クエリ フォールディング メカニズムは、M スクリプトをデータ ソースが解釈して実行できる言語に変換することで、この目標を達成します。 その後、評価がデータ ソースにプッシュされ、その評価の結果がPower Queryに送信されます。
多くの場合、この操作では、データ ソースから必要なすべてのデータを抽出し、Power Query エンジンで必要なすべての変換を実行するよりも、クエリの実行が高速になります。
get データ エクスペリエンスを使用する場合は、最終的にデータ ソースに接続できるプロセスについてPower Queryガイドします。 その場合、Power Query は、データをアクセスする関数として分類される M 言語の一連の関数を使用します。 これらの特定の関数では、メカニズムとプロトコルを使用して、データ ソースが理解できる言語を使用してデータ ソースに接続します。
ただし、クエリで実行する手順は、クエリ フォールディング メカニズムが最適化を試みる手順または変換です。 その後、Power Query エンジンを使用して処理されるのではなく、データ ソースにオフロードできるかどうかを確認します。
Important
すべてのデータ ソース関数は、クエリの ソース ステップとして一般的に表示され、ネイティブ言語でデータ ソースのデータに対してクエリを実行します。 クエリ フォールディング メカニズムは、データ ソース関数の後にクエリに適用されるすべての変換で使用されます。 その後、変換して 1 つのデータ ソース クエリに結合することも、データ ソースにオフロードできる変換をいくつでも組み合わせることができます。
クエリの構造によっては、クエリ フォールディング メカニズムに次の 3 つの結果が考えられます。

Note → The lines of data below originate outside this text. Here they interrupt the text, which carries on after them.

(* ===== verification/ServerControl.v ===== *)
(** * The coordinated server state

    [server_control] of src/server.cpp: the server state and generation, changed by
    compare-and-exchange loops that any thread may run, and the events that
    announce each change.  The event is built from separate reads after the change,
    so its status may already show a later state. *)

From S2P Require Import Prelude Errors Effect Options Endpoint Status Observers ListenerBase.
From S2P Require Import ListenerInterface Threads ServerState.

Local Open Scope Z_scope.
Local Open Scope prog_scope.

Section Control.
Context {L E A : Type} `{Listener L E A}.

Abbreviation P := (prog (server_env E) (server_world L)).

(** ** Atomics *)

Definition load_state : P server_state.t := read v_state.

(** [m_state] takes the value [next]; [requested]: [request_stop] did it. *)
Definition enter_state (next : server_state.t) (requested : bool) (s : server_world L) : server_world L :=
  set_v_stop_requested requested (set_v_path (v_path s ++ [next]) (set_v_state next s)).

(** [compare_exchange_weak(expected, next)]: [None] on success, else the value
    [expected] is updated with.  It may fail spuriously. *)
Definition compare_exchange_weak (expected next : server_state.t) (requested : bool)
    : P (option server_state.t) :=
  PAtomic (fun e s =>
    if bool_decide (v_state s = expected) && negb (x_spurious e)
    then (inr None, enter_state next requested s)
    else (inr (Some (v_state s)), s)).

Definition compare_exchange_strong (expected next : server_state.t) : P (option server_state.t) :=
  PAtomic (fun _ s =>
    if bool_decide (v_state s = expected)
    then (inr None, enter_state next false s)
    else (inr (Some (v_state s)), s)).

(** [exchange(next)]; a change of state only is recorded. *)
Definition exchange_state (next : server_state.t) : P server_state.t :=
  PAtomic (fun _ s =>
    (inr (v_state s), if bool_decide (v_state s = next) then s else enter_state next false s)).

(** ** Status *)

(** [item->status()]. *)
Definition listener_status_of (i : nat) : P (option listener_status) :=
  read (fun s => match v_listeners s !! i with Some l => Some (l_status l) | None => None end).

(** The loop of [status]: the listeners still to visit and the value so far. *)
Fixpoint status_loop (listeners : list nat) (value : server_status) : P server_status :=
  match listeners with
  | [] => PRet value
  | i :: listeners =>
    item <- listener_status_of i;;
    status_loop listeners
      (match item with
       | None => value
       | Some st =>
         {| ss_state := ss_state value;
            ss_generation := ss_generation value;
            ss_active_sessions := u64 (ss_active_sessions value + ls_active_sessions st);
            ss_ready := ss_ready value && bool_decide (ls_state st = listener_state.running);
            ss_listeners := ss_listeners value ++ [st] |}
       end)
  end.

Definition status (listeners : list nat) : P server_status :=
  st <- load_state;;
  generation <- read v_generation;;
  status_loop listeners
    {| ss_state := st; ss_generation := generation; ss_active_sessions := 0;
       ss_ready := negb (bool_decide (listeners = [])) && bool_decide (st = server_state.running);
       ss_listeners := [] |}.

Definition emit (type : server_event_type) (listeners : list nat) (ec : error_code) : P unit :=
  PTry
    (st <- status listeners;;
     post_server (SNotify {| se_type := type; se_status := st; se_error := ec |}))
    (fun _ => PRet tt).

(** ** Transitions *)

Definition begin_start (listeners : list nat) : P bool :=
  current <- load_state;;
  PIter (fun current =>
    if bool_decide (current = server_state.starting) || bool_decide (current = server_state.running)
    then PRet (inr true)
    else if bool_decide (current = server_state.stopping) then PRet (inr false)
    else
      r <- compare_exchange_weak current server_state.starting false;;
      match r with
      | None =>
        write (fun s => set_v_generation (u64 (v_generation s + 1)) s);;
        emit ev_starting listeners success;;
        PRet (inr true)
      | Some current => PRet (inl current)
      end) current.

(** [while (current != stopping && current != stopped)] with the exchange to
    [stopping] in its body; [after] runs when it succeeds. *)
Definition stopping_loop (requested : bool) (after : P unit) : P unit :=
  current <- load_state;;
  PIter (fun current =>
    if bool_decide (current = server_state.stopping) || bool_decide (current = server_state.stopped)
    then PRet (inr tt)
    else
      r <- compare_exchange_weak current server_state.stopping requested;;
      match r with
      | None => after;; PRet (inr tt)
      | Some current => PRet (inl current)
      end) current.

Definition finish_start (listeners : list nat) (ec : error_code) : P error_code :=
  if failed ec then
    stopping_loop false (emit ev_stopping listeners ec);;
    PRet ec
  else
    r <- compare_exchange_strong server_state.starting server_state.running;;
    match r with
    | None => emit ev_running listeners success;; PRet success
    | Some expected =>
      if bool_decide (expected = server_state.running) then PRet success
      else PRet operation_aborted
    end.

Definition control_request_stop (listeners : list nat) : P unit :=
  PTry (stopping_loop true (emit ev_stopping listeners success)) (fun _ => PRet tt).

Definition finish_wait (listeners : list nat) (ec : error_code) : P error_code :=
  previous <- exchange_state server_state.stopped;;
  guarded (negb (bool_decide (previous = server_state.stopped))) (emit ev_stopped listeners ec);;
  PRet ec.

Definition stop_requested : P bool :=
  current <- load_state;;
  PRet (bool_decide (current = server_state.stopping) || bool_decide (current = server_state.stopped)).
End Control.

- フル クエリ フォールディング: すべてのクエリ変換がデータ ソースにプッシュバックされ、Power Query エンジンで最小限の処理が行われる場合。
- 部分的なクエリ フォールディング: クエリ内の変換の数が少なく、すべてではない場合は、データ ソースにプッシュバックできます。 この場合、変換のサブセットのみがデータ ソースで実行され、残りのクエリ変換は Power Query エンジンで実行されます。

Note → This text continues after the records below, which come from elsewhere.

(* ===== verification/Server.v ===== *)
(** * The server

    [server] of src/server.cpp and include/serveza/server.h, over the threads that
    call it, and the system around it: the listeners' own actions, the completion
    handlers they dispatch and the tasks posted to the server's executor. *)

From S2P Require Import Prelude Errors Effect Options Endpoint Status Observers ListenerBase.
From S2P Require Import ListenerInterface Threads ServerState ServerControl OperationGroup.

Local Open Scope Z_scope.
Local Open Scope prog_scope.

Section Server.
Context {L E A : Type} `{Listener L E A} (m_executor : executor).

Abbreviation P := (prog (server_env E) (server_world L)).
Abbreviation complete_on_server := (complete_on_server m_executor).

(** ** Listeners *)

(** [server_implementation::snapshot]: the addresses of the registered listeners. *)
Definition snapshot : P (list nat) :=
  lock;;
  values <- read (fun s => seq 0 (length (v_listeners s)));;
  unlock;;
  PRet values.

Definition next_listener_id : P Z :=
  PAtomic (fun _ s =>
    let id := u64 (v_next_listener_id s + 1) in (inr id, set_v_next_listener_id id s)).

(** [std::vector<std::shared_ptr<T>>::max_size()]. *)
Definition vector_max_size : Z := 576460752303423487.

(** [push_back], which throws when the vector is full.  The listener refers to the
    server's observer registry. *)
Definition add_listener (value : L) : P unit :=
  lock;;
  PTry
    (PAtomic (fun _ s =>
       if vector_max_size <=? Z.of_nat (length (v_listeners s))
       then (inl (other_exception "vector::_M_realloc_append"), s)
       else (inr tt, set_v_listeners (v_listeners s ++ [l_set_registry (Some (v_registry s)) value]) s)))
    (fun x => unlock;; PThrow x);;
  unlock.

(** [listen] and [bind]: [make id] constructs the listener, or throws when its
    options are invalid. *)
Definition add_new_listener (make : Z -> exn + L) : P unit :=
  id <- next_listener_id;;
  match make id with
  | inl x => PThrow x
  | inr value => add_listener value
  end.

(** ** Observers *)

(** The registry is shared by the server and its listeners. *)
Definition set_registry (r : observer_registry) (s : server_world L) : server_world L :=
  set_v_listeners (map (l_set_registry (Some r)) (v_listeners s)) (set_v_registry r s).

(** [server::observe], and the registration's removal. *)
Definition observe_server (value : option observer) : P observer_subscription :=
  PAtomic (fun _ s =>
    match observe value (v_registry s) with
    | inl x => (inl x, s)
    | inr (subscription, r) => (inr subscription, set_registry r s)
    end).

Definition unobserve (id : Z) : P unit :=
  write (fun s => set_registry (remove id (v_registry s)) s).

(** [observers->notify(event)] on the server's executor; the callbacks are logged. *)
Definition notify_server (event : server_event) : M (server_env E) (server_world L) unit :=
  (modify (fun s => set_v_events (v_events s ++ [event]) s);;
   notify_each v_registry
     (fun value => modify (fun s => set_v_calls (v_calls s ++ [(value, event)]) s)))%eff.

(** ** Operations *)

Definition server_request_stop : P unit :=
  lock;;
  listeners <- read (fun s => seq 0 (length (v_listeners s)));;
  control_request_stop listeners;;
  each listeners stop_listener;;
  unlock.

Definition server_status_now : P server_status :=
  listeners <- snapshot;;
  status listeners.

Definition is_ready : P bool := st <- server_status_now;; PRet (ss_ready st).

Definition active_sessions : P Z := st <- server_status_now;; PRet (ss_active_sessions st).

Definition server_async_start (handler : completion_handler) : P unit :=
  let handler := track_completion_work m_executor handler in
  values <- snapshot;;
  if bool_decide (values = []) then
    started <- begin_start values;;
    if started : bool then
      ec <- finish_start values success;;
      complete_on_server (Some handler) ec
    else complete_on_server (Some handler) operation_aborted
  else
    state <- new_group values true false handler;;
    prepare state handler;;
    started <- begin_start values;;
    if started : bool then
      start_group m_executor state false;;
      stop <- stop_requested;;
      guarded stop (group_request_stop state)
    else reject m_executor state operation_aborted.

Definition server_async_wait (handler : completion_handler) : P unit :=
  let handler := track_completion_work m_executor handler in
  values <- snapshot;;
  if bool_decide (values = []) then
    ec <- finish_wait values success;;
    complete_on_server (Some handler) ec
  else
    state <- new_group values false true handler;;
    prepare state handler;;
    start_group m_executor state true.

(** ** The system *)

(** The shared state and the running threads. *)
Definition system : Type := server_world L * list (P unit).

Definition initial_server : system :=
  (mk_server_world server_state.idle 0 false [] 0 empty_registry [] ∅ [] 0%nat [] [] [] [] [] false ∅ ∅, []).

Inductive server_action :=
| YStart (ex : option executor) (alloc : option N) (slot : bool)
| YWait (ex : option executor) (alloc : option N) (slot : bool)
| YRequestStop                                  (* request_stop, also from the destructor *)
| YCancel (op : nat) (type : Z)                 (* the caller cancels a pending operation *)
| YListen (make : Z -> exn + L)
| YObserve (value : option observer)
| YUnobserve (id : Z)
| YListener (i : nat) (a : A)                   (* an action of a listener's own *)
| YTask (n : nat)                               (* a task posted to the executor runs *)
| YThread (t : nat).                            (* a thread performs its next action *)

(** A new operation of the server. *)
Definition fresh_handler (ex : option executor) (alloc : option N) (slot : bool) (s : server_world L)
    : completion_handler * server_world L :=
  (mk_handler (v_next_op s) ex alloc slot None, set_v_next_op (S (v_next_op s)) s).

(** The result a completion log has for an operation. *)
Definition result_of (log : list (executor * nat * error_code)) (op : nat) : option error_code :=
  snd <$> find_first (fun x => bool_decide (snd (fst x) = op)) log.

(** The handlers a listener dispatches run: those of a group call [one]. *)
Definition ready_ones (i : nat) (new : list (executor * nat * error_code)) (s : server_world L)
    : list (nat * error_code) :=
  flat_map (fun x : nat * nat * nat =>
    let '(i', op, k) := x in
    if bool_decide (i' = i) then
      match result_of new op with Some ec => [(k, ec)] | None => [] end
    else []) (v_children s).

Definition listener_runs (i : nat) (a : A) (e : server_env E) (s : server_world L)
    : server_world L * list (nat * error_code) :=
  match v_listeners s !! i with
  | None => (s, [])
  | Some l =>
    match l_exec (LOwn a) (x_listener e) l with
    | Ret _ l' | Throw _ l' | Terminate l' =>
      (set_listener i l' s, ready_ones i (drop (length (l_completed l)) (l_completed l')) s)
    end
  end.

(** A task of the executor: an event is delivered, or a completion handler is
    dispatched; a moved-from handler throws. *)
Definition run_server_task (n : nat) (e : server_env E) (s : server_world L) : server_world L :=
  match v_queue s !! n with
  | None => s
  | Some t =>
    let s := set_v_queue (remove_at n (v_queue s)) s in
    match t with
    | SNotify event =>
      match notify_server event e s with
      | Ret _ s' | Throw _ s' | Terminate s' => s'
      end
    | SDispatch on h ec =>
      match h with
      | Some h => set_v_completed (v_completed s ++ [(on, h_op h, ec)]) s
      | None => s
      end
    end
  end.

Definition exec_server (a : server_action) (e : server_env E) (y : system) : system :=
  let '(s, ts) := y in
  match a with
  | YStart ex alloc slot =>
    let '(h, s) := fresh_handler ex alloc slot s in (s, ts ++ [server_async_start h])
  | YWait ex alloc slot =>
    let '(h, s) := fresh_handler ex alloc slot s in (s, ts ++ [server_async_wait h])
  | YRequestStop => (s, ts ++ [server_request_stop])
  | YCancel op type =>
    match v_slots s !! op with
    | Some k => (s, ts ++ [cancel_group k type])
    | None => (s, ts)
    end
  | YListen make => (s, ts ++ [add_new_listener make])
  | YObserve value => (s, ts ++ [observe_server value;; PRet tt])
  | YUnobserve id => (s, ts ++ [unobserve id])
  | YListener i a =>
    let '(s, ready) := listener_runs i a e s in
    (s, ts ++ map (fun x => one m_executor (fst x) (snd x)) ready)
  | YTask n => (run_server_task n e s, ts)
  | YThread t => run_thread t e s ts
  end.

Fixpoint run_server (l : list (server_env E * server_action)) (y : system) : system :=
  match l with
  | [] => y
  | (e, a) :: l => run_server l (exec_server a e y)
  end.

(** [make] constructs an idle listener that owes nothing. *)
Definition fresh_listener (l : L) : Prop :=
  l_inv l /\ l_next_op l = 0%nat /\ l_completed l = [] /\ l_owed l = [] /\ l_stop_due l = true.

Definition action_ok (a : server_action) : Prop :=
  match a with
  | YListen make => forall id l, make id = inr l -> fresh_listener l
  | _ => True
  end.

(** The states a new server can get to; [ok] restricts the answers of the outside
    world. *)
Inductive server_reach (ok : server_env E -> Prop) : system -> Prop :=
| sreach_init : server_reach ok initial_server
| sreach_step y e a :
    server_reach ok y -> ok e -> action_ok a -> server_reach ok (exec_server a e y).

Lemma run_server_reach ok l y :
  Forall (fun x => ok (fst x) /\ action_ok (snd x)) l -> server_reach ok y -> server_reach ok (run_server l y).
Proof.
  intros Hl. revert y. induction Hl as [|[e a] l [He Ha] _ IH]; intros y Hy; simpl; [done|].
  apply IH. by apply sreach_step.
Qed.
End Server.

- クエリ フォールディングなし: 変換がサポートされていないか、コネクタがクエリ フォールディングをサポートしていないために、データ ソースのネイティブ クエリ言語に変換できない変換がクエリに含まれている場合。 この場合、Power Queryはデータ ソースから生データを取得し、Power Query エンジンを使用して、Power Query エンジン レベルで必要な変換を処理することで、必要な出力を実現します。
注
クエリ フォールディング メカニズムは、主に、
より多くの処理リソースを持ち、クエリ フォールディング機能を備えるデータ ソースを使用すると、Power Query エンジンではなくデータ ソースで処理が実行されるため、クエリの読み込み時間を短縮できます。